### Task goal
Among the lines below, restate word for word only those from the line with "all: try (intros _;" through the line with "Lemma someone_awake W", with both end lines kept.

++++ Entries supplied ++++

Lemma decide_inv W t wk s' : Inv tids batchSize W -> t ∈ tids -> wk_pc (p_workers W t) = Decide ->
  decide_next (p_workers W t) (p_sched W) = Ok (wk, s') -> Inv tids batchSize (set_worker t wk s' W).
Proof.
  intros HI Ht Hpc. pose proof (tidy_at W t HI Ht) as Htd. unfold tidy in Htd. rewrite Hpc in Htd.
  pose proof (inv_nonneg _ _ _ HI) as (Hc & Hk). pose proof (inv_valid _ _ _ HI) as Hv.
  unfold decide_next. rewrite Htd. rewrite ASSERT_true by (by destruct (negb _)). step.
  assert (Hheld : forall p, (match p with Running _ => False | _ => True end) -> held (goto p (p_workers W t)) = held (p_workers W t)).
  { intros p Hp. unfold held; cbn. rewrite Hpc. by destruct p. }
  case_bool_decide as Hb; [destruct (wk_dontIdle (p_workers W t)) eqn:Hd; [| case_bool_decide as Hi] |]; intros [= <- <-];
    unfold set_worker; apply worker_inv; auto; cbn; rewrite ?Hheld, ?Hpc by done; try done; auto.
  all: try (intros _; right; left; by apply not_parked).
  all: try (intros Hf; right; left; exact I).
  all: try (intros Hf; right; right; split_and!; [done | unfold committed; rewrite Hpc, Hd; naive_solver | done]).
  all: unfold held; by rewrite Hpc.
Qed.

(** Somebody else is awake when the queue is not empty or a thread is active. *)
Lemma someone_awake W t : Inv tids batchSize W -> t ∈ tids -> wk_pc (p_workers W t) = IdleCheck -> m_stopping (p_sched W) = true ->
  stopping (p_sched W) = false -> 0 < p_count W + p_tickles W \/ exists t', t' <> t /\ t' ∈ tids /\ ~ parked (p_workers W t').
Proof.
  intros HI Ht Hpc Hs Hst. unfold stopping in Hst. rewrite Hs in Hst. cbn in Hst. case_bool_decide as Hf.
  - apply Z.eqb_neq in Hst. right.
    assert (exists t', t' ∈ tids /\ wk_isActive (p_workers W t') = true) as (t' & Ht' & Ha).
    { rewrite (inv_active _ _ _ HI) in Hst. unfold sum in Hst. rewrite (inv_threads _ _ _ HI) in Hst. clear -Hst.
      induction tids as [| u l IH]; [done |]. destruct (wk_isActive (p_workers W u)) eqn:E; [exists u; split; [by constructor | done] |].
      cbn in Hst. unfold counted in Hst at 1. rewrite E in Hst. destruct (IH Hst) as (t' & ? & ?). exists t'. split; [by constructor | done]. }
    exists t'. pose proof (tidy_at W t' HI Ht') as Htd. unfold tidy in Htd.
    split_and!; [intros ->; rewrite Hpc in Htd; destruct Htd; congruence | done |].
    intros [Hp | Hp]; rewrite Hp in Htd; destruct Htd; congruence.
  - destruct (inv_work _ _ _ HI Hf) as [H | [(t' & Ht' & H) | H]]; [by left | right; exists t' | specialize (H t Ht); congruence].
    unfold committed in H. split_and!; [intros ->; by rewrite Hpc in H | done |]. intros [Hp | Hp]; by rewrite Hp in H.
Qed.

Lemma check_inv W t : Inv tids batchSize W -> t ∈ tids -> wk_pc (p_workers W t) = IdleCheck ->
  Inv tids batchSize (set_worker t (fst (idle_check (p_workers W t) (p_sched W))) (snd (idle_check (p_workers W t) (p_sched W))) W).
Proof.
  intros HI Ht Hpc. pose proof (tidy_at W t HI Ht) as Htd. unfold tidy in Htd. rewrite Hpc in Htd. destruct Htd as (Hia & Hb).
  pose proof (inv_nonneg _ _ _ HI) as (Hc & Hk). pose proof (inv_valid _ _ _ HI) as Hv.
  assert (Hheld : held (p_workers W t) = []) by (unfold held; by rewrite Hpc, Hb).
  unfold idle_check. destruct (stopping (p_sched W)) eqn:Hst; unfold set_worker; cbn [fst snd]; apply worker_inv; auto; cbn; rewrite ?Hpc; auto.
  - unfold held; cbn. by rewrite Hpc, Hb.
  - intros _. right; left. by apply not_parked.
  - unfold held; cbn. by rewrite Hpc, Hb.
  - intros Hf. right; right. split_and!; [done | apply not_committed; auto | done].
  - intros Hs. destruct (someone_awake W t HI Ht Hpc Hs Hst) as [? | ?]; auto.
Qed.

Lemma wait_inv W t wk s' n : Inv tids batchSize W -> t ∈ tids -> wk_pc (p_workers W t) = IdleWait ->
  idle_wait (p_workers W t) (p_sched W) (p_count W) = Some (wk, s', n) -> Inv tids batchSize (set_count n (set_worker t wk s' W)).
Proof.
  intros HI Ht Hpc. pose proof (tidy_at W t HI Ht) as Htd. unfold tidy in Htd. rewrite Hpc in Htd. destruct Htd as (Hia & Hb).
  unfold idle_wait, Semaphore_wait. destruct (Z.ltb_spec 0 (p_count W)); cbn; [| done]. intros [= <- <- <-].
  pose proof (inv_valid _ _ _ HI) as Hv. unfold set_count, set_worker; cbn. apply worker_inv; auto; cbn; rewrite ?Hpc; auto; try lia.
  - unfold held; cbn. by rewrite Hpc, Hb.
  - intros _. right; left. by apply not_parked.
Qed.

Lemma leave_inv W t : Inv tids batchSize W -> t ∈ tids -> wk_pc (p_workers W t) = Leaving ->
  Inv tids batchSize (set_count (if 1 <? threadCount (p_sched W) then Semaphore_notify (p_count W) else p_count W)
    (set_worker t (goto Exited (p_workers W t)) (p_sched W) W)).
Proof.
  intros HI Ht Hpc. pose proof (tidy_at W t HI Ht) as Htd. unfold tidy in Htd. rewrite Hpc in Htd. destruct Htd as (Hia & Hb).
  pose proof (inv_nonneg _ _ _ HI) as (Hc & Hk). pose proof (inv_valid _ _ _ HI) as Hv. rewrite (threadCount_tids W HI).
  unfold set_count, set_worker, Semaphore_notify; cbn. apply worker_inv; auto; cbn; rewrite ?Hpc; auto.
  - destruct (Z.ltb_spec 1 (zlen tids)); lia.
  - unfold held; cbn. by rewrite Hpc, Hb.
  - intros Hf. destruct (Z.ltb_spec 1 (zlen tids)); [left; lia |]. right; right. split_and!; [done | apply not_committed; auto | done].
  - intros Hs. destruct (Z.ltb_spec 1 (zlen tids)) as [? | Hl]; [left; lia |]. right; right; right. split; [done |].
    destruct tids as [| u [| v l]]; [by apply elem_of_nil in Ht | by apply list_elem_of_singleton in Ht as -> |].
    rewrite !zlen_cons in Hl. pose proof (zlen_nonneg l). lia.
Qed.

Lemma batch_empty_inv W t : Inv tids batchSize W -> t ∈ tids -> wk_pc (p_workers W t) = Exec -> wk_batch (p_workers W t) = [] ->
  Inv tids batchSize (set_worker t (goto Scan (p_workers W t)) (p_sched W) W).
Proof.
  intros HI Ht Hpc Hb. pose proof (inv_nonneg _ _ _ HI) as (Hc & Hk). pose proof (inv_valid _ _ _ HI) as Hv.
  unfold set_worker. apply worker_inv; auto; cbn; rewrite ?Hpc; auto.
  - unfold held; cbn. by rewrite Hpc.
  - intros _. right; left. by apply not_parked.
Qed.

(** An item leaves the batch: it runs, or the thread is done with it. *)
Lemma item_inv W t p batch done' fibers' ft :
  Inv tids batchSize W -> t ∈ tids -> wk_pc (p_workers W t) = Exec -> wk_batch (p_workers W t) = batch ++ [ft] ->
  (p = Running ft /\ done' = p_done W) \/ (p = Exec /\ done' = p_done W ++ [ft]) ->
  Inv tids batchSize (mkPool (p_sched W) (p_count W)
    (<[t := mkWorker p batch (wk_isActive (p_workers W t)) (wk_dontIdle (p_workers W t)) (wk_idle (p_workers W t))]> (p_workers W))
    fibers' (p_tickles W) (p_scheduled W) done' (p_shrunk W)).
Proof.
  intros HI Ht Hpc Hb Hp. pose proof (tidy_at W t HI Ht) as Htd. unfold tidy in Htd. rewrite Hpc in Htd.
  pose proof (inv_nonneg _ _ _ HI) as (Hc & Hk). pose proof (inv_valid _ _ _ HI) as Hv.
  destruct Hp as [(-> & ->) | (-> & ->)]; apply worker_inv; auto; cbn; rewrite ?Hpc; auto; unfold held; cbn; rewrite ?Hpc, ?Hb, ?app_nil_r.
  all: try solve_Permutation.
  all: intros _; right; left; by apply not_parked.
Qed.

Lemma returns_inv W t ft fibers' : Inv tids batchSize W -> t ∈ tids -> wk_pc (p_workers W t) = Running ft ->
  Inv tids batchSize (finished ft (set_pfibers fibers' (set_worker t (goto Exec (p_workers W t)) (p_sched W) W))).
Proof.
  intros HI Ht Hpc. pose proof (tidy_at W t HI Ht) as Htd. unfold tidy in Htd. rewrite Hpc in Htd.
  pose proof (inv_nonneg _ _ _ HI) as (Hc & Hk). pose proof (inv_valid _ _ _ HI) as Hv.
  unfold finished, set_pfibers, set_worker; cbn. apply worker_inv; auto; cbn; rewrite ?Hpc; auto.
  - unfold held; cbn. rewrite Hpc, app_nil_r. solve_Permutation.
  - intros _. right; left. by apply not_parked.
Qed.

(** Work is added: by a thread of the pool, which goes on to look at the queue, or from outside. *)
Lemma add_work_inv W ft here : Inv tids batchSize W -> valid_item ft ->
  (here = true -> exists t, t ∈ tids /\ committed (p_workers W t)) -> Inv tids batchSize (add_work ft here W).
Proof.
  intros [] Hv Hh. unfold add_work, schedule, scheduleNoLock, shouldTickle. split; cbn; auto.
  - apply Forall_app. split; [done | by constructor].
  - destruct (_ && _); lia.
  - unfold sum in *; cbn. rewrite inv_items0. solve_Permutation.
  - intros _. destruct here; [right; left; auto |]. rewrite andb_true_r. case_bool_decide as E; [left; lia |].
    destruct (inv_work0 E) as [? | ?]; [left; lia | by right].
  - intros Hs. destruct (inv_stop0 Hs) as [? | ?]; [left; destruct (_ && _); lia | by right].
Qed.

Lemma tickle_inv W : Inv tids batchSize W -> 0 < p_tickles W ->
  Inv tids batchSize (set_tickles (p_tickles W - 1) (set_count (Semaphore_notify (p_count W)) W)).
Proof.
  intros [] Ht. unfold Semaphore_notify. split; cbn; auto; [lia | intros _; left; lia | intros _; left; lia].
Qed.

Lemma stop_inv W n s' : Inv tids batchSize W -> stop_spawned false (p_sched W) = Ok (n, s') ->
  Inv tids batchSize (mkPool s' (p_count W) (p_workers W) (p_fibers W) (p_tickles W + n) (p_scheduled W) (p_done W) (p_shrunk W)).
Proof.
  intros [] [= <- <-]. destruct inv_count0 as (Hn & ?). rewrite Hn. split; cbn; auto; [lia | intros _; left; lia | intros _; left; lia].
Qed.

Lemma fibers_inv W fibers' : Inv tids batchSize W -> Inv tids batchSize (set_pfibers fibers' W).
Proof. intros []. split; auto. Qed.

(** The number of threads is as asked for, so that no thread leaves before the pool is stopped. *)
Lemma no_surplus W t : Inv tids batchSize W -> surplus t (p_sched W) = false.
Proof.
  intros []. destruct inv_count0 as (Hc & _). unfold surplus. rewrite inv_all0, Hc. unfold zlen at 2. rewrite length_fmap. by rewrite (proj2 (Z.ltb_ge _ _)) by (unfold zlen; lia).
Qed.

++++

### Reply to the exercise
  all: try (intros _; right; left; by apply not_parked).
  all: try (intros Hf; right; left; exact I).
  all: try (intros Hf; right; right; split_and!; [done | unfold committed; rewrite Hpc, Hd; naive_solver | done]).
  all: unfold held; by rewrite Hpc.
Qed.

(** Somebody else is awake when the queue is not empty or a thread is active. *)
Lemma someone_awake W t : Inv tids batchSize W -> t ∈ tids -> wk_pc (p_workers W t) = IdleCheck -> m_stopping (p_sched W) = true ->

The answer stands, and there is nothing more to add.